(* ===== verification/MetadataSafe.v ===== *)
(** The objects of the schema's metadata are safe: what holds of them after every sequence of calls, and what follows. *)
From stdpp Require Import gmap fin_maps.
From S2P Require Import Prelude NumberParser DriverErrors Types Values Decoder DataTypes ResultDecoder Statements ResultRows ClassNames SchemaMeta Metadata MetadataFaults.
#[local] Open Scope nat_scope.

(** ** The invariant *)

(** References go to objects of a lower rank. *)
Definition rank (c : class) : nat := match c with CSchema => 0 | CKeyspace | CColumn | CIndex | CFunction => 1 | CTable | CAggregate => 2 | CView => 3 end.

(** [schema] is a schema object that owns the snapshot [s]. *)
Definition owns (w : world) (schema : option nat) (s : nat) : Prop :=
  exists h o m, schema = Some h /\ objects w !! h = Some o /\ o_class o = CSchema /\ o_meta o = Some (s, m).

(** The handles of a value are objects of a rank below [n]. *)
Definition below (n : nat) (w : world) (l : list nat) : Prop := forall h, h ∈ l -> exists o, objects w !! h = Some o /\ rank (o_class o) < n.

(** An object; [made]: PHP code may have made objects by itself, which have no pointer. *)
Record object_ok (made : bool) (w : world) (o : object) : Prop := {
  object_made : made = false -> o_meta o <> None;
  object_points : forall s m, o_meta o = Some (s, m) -> meta_class m = o_class o /\ is_Some (snapshots w !! s) /\ (o_class o <> CSchema -> owns w (o_schema o) s);
  object_refers : below (rank (o_class o)) w (references o)
}.

Record world_ok (made : bool) (w : world) : Prop := {
  world_objects : forall h o, objects w !! h = Some o -> object_ok made w o;
  world_held : below 4 w (held w);
  world_owned : forall s, is_Some (snapshots w !! s) -> exists h, owns w (Some h) s;
  world_owner : forall h h' s, owns w (Some h) s -> owns w (Some h') s -> h = h'
}.

(** Calls keep objects, their classes, their schemas and their pointers. *)
Definition extends (w w' : world) : Prop :=
  snapshots w' = snapshots w /\ held w' = held w /\
  forall h o, objects w !! h = Some o -> exists o', objects w' !! h = Some o' /\ o_class o' = o_class o /\ o_schema o' = o_schema o /\ o_meta o' = o_meta o.

Lemma extends_same w w' : snapshots w' = snapshots w -> held w' = held w -> objects w' = objects w -> extends w w'.
Proof. intros Hs Hh Ho. split_and!; [done..|]. rewrite Ho. intros h o H. by exists o. Qed.

Lemma extends_refl w : extends w w.
Proof. by apply extends_same. Qed.

Lemma extends_trans w1 w2 w3 : extends w1 w2 -> extends w2 w3 -> extends w1 w3.
Proof.
  intros (S1 & H1 & O1) (S2 & H2 & O2). split_and!; [congruence..|]. intros h o Ho. apply O1 in Ho as (o2 & Ho & C & Sc & Me).
  apply O2 in Ho as (o3 & Ho & C' & Sc' & Me'). exists o3. split_and!; congruence.
Qed.

Lemma below_extends n w w' l : extends w w' -> below n w l -> below n w' l.
Proof. intros (_ & _ & E) B h Hh. apply B in Hh as (o & Ho & R). apply E in Ho as (o' & Ho & C & _). exists o'. by rewrite C. Qed.

Lemma owns_extends w w' schema s : extends w w' -> owns w schema s -> owns w' schema s.
Proof. intros (_ & _ & E) (h & o & m & -> & Ho & C & Me). apply E in Ho as (o' & Ho & C' & _ & Me'). exists h, o', m. split_and!; congruence. Qed.

Lemma below_weaken n n' w l : n <= n' -> below n w l -> below n' w l.
Proof. intros H B h Hh. apply B in Hh as (o & Ho & R). exists o. split; [done|lia]. Qed.

Lemma below_nil n w : below n w [].
Proof. intros h H. by apply not_elem_of_nil in H. Qed.

Lemma below_app n w l1 l2 : below n w (l1 ++ l2) <-> below n w l1 /\ below n w l2.
Proof. unfold below. setoid_rewrite elem_of_app. naive_solver. Qed.

Lemma rank_lt_4 c : rank c < 4.
Proof. destruct c; cbn; lia. Qed.

(** What of a world matters. *)
Lemma world_ok_same made w w' : snapshots w' = snapshots w -> objects w' = objects w -> held w' = held w -> world_ok made w -> world_ok made w'.
Proof.
  destruct w as [sn ob he pe it], w' as [sn' ob' he' pe' it']. cbn. intros -> -> -> [H1 H2 H3 H4]. split; [|exact H2|exact H3|exact H4].
  intros h o Ho. destruct (H1 h o Ho) as [A B C]. by split.
Qed.

(** ** Effects that keep the invariant *)

Definition fault_ok (made : bool) (f : fault) : Prop := f <> Freed /\ f <> WrongClass /\ (made = false -> f <> NullPointer).

Definition good {A} (made : bool) (m : M A) (w : world) (Q : A -> world -> Prop) : Prop :=
  match m w with inl f => fault_ok made f | inr (a, w') => world_ok made w' /\ extends w w' /\ Q a w' end.

Lemma good_bind {A B} made (m : M A) (f : A -> M B) w R Q :
  good made m w R -> (forall a w', world_ok made w' -> extends w w' -> R a w' -> good made (f a) w' Q) -> good made (bind m f) w Q.
Proof.
  unfold good, bind. intros H K. destruct (m w) as [e|[a w']]; [done|]. destruct H as (Ok & E & HR). specialize (K a w' Ok E HR).
  destruct (f a w') as [e|[b w'']]; [done|]. destruct K as (Ok' & E' & HQ). split_and!; [done|by eapply extends_trans|done].
Qed.

Lemma good_weaken {A} made (m : M A) w (R Q : A -> world -> Prop) : good made m w R -> (forall a w', world_ok made w' -> extends w w' -> R a w' -> Q a w') -> good made m w Q.
Proof. unfold good. intros H K. destruct (m w) as [e|[a w']]; [done|]. destruct H as (Ok & E & HR). split_and!; [done..|]. by apply K. Qed.

Lemma good_ret {A} made (a : A) w (Q : A -> world -> Prop) : world_ok made w -> Q a w -> good made (ret a) w Q.
Proof. intros Ok H. split_and!; [done|apply extends_refl|done]. Qed.

Lemma good_fail {A} made f w (Q : A -> world -> Prop) : fault_ok made f -> good made (fail f) w Q.
Proof. done. Qed.

Lemma good_throw made w : world_ok made w -> good made throw w (fun _ _ => True).
Proof. intros Ok. split_and!; [by eapply world_ok_same; [..|exact Ok]|by apply extends_same|done]. Qed.

Lemma good_new_iterator made w : world_ok made w -> good made new_iterator w (fun _ _ => True).
Proof. intros Ok. split_and!; [by eapply world_ok_same; [..|exact Ok]|by apply extends_same|done]. Qed.

Lemma good_free_iterator made w : world_ok made w -> good made free_iterator w (fun _ _ => True).
Proof. intros Ok. split_and!; [by eapply world_ok_same; [..|exact Ok]|by apply extends_same|done]. Qed.

Definition is_object (h : nat) (c : class) (w : world) : Prop := exists o, objects w !! h = Some o /\ o_class o = c.

Lemma is_object_extends h c w w' : extends w w' -> is_object h c w -> is_object h c w'.
Proof. intros (_ & _ & E) (o & Ho & C). apply E in Ho as (o' & Ho & C' & _). exists o'. split; congruence. Qed.

Lemma good_fetch made h c w : world_ok made w -> is_object h c w -> good made (fetch h) w (fun o w' => objects w' !! h = Some o /\ o_class o = c).
Proof. intros Ok (o & Ho & C). unfold good, fetch. rewrite Ho. split_and!; [done|apply extends_refl|done..]. Qed.

Lemma good_deref made o h w : world_ok made w -> objects w !! h = Some o ->
  good made (deref o) w (fun p w' => meta_class (snd p) = o_class o /\ o_meta o = Some p /\ (o_class o <> CSchema -> owns w' (o_schema o) (fst p))).
Proof.
  intros Ok Ho. pose proof (world_objects _ _ Ok _ _ Ho) as [Hm Hp Hr]. unfold good, deref. destruct (o_meta o) as [[s m]|] eqn:E.
  - destruct (Hp _ _ eq_refl) as (C & [sm Hs] & Ow). rewrite Hs. split_and!; [done|apply extends_refl|done..].
  - split_and!; [done..|]. intros Hf. by destruct (Hm Hf).
Qed.

(** A new object, of a class whose rank is above what it refers to. *)
Lemma fresh_extends w o : extends w (set_objects (<[fresh (dom (objects w)) := o]> (objects w)) w).
Proof.
  split_and!; [done..|]. intros h o' Ho. exists o'. split_and!; [|done..]. cbn. rewrite lookup_insert_ne; [done|]. intros <-. apply (is_fresh (dom (objects w))). by apply elem_of_dom_2 in Ho.
Qed.

Lemma object_ok_extends made w w' o : extends w w' -> object_ok made w o -> object_ok made w' o.
Proof.
  intros E [Hm Hp Hr]. split; [done| |by eapply below_extends]. intros s m H. destruct (Hp s m H) as (C & Sn & Ow). destruct E as (Es & Eh & Eo). rewrite Es.
  split_and!; [done..|]. intros Hc. eapply owns_extends; [|by apply Ow]. done.
Qed.

Lemma good_create made slots schema s m w : world_ok made w -> owns w schema s -> meta_class m <> CSchema -> below (rank (meta_class m)) w (slots ≫= (fun x => handles (snd x))) ->
  good made (create slots schema s m) w (fun h w' => is_object h (meta_class m) w').
Proof.
  intros Ok Ow Hc Hs. unfold good, create. set (h := fresh _). set (o := {| o_class := _ |}). set (w' := set_objects _ _).
  assert (extends w w') as E by apply fresh_extends. assert (owns w' schema s) as Ow' by (by eapply owns_extends).
  assert (forall x s, owns w' (Some x) s -> owns w (Some x) s) as Back.
  { intros x s' (h' & o' & m' & [= <-] & Ho' & C' & Me'). unfold w' in Ho'. cbn in Ho'. apply lookup_insert_Some in Ho' as [[<- <-]|[Hne Ho']]; [done|]. by exists x, o', m'. }
  split_and!; [split|done|exists o; split; [by apply lookup_insert_eq|done]].
  - intros x ox Hx. unfold w' in Hx. cbn in Hx. apply lookup_insert_Some in Hx as [[<- <-]|[Hne Hx]]; [|by eapply object_ok_extends; [exact E|by eapply world_objects]]. split; [done| |].
    + intros s' m' [= <- <-]. split_and!; [done| |done]. cbn. destruct Ow as (hs & os & ms & -> & Hos & Cs & Ms). by apply (object_points _ _ _ (world_objects _ _ Ok _ _ Hos)) in Ms as (_ & Hss & _).
    + unfold references. cbn. apply below_app. split; [|by eapply below_extends]. destruct Ow' as (hs & os & ms & -> & Hos & Cs & Ms). intros r ->%list_elem_of_singleton. exists os. split; [done|].
      rewrite Cs. cbn. destruct (meta_class m); cbn; try lia. done.
  - exact (below_extends _ _ _ _ E (world_held _ _ Ok)).
  - intros s' Hs'. apply (world_owned _ _ Ok) in Hs' as (x & Hx). exists x. by eapply owns_extends.
  - intros x x' s' Hx Hx'. eapply (world_owner _ _ Ok); by apply Back.
Qed.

+ + + +

### [DIRECTIONS FOR THIS TASK]
Going back to the entries above, set down exactly the lines that begin at the one with "intros (S1 &" and end at the one with "Lemma below_weaken n", both included, and nothing else.

### [RESPONSE TO THE TASK]
  intros (S1 & H1 & O1) (S2 & H2 & O2). split_and!; [congruence..|]. intros h o Ho. apply O1 in Ho as (o2 & Ho & C & Sc & Me).
  apply O2 in Ho as (o3 & Ho & C' & Sc' & Me'). exists o3. split_and!; congruence.
Qed.

Lemma below_extends n w w' l : extends w w' -> below n w l -> below n w' l.
Proof. intros (_ & _ & E) B h Hh. apply B in Hh as (o & Ho & R). apply E in Ho as (o' & Ho & C & _). exists o'. by rewrite C. Qed.

Lemma owns_extends w w' schema s : extends w w' -> owns w schema s -> owns w' schema s.
Proof. intros (_ & _ & E) (h & o & m & -> & Ho & C & Me). apply E in Ho as (o' & Ho & C' & _ & Me'). exists h, o', m. split_and!; congruence. Qed.

Lemma below_weaken n n' w l : n <= n' -> below n w l -> below n' w l.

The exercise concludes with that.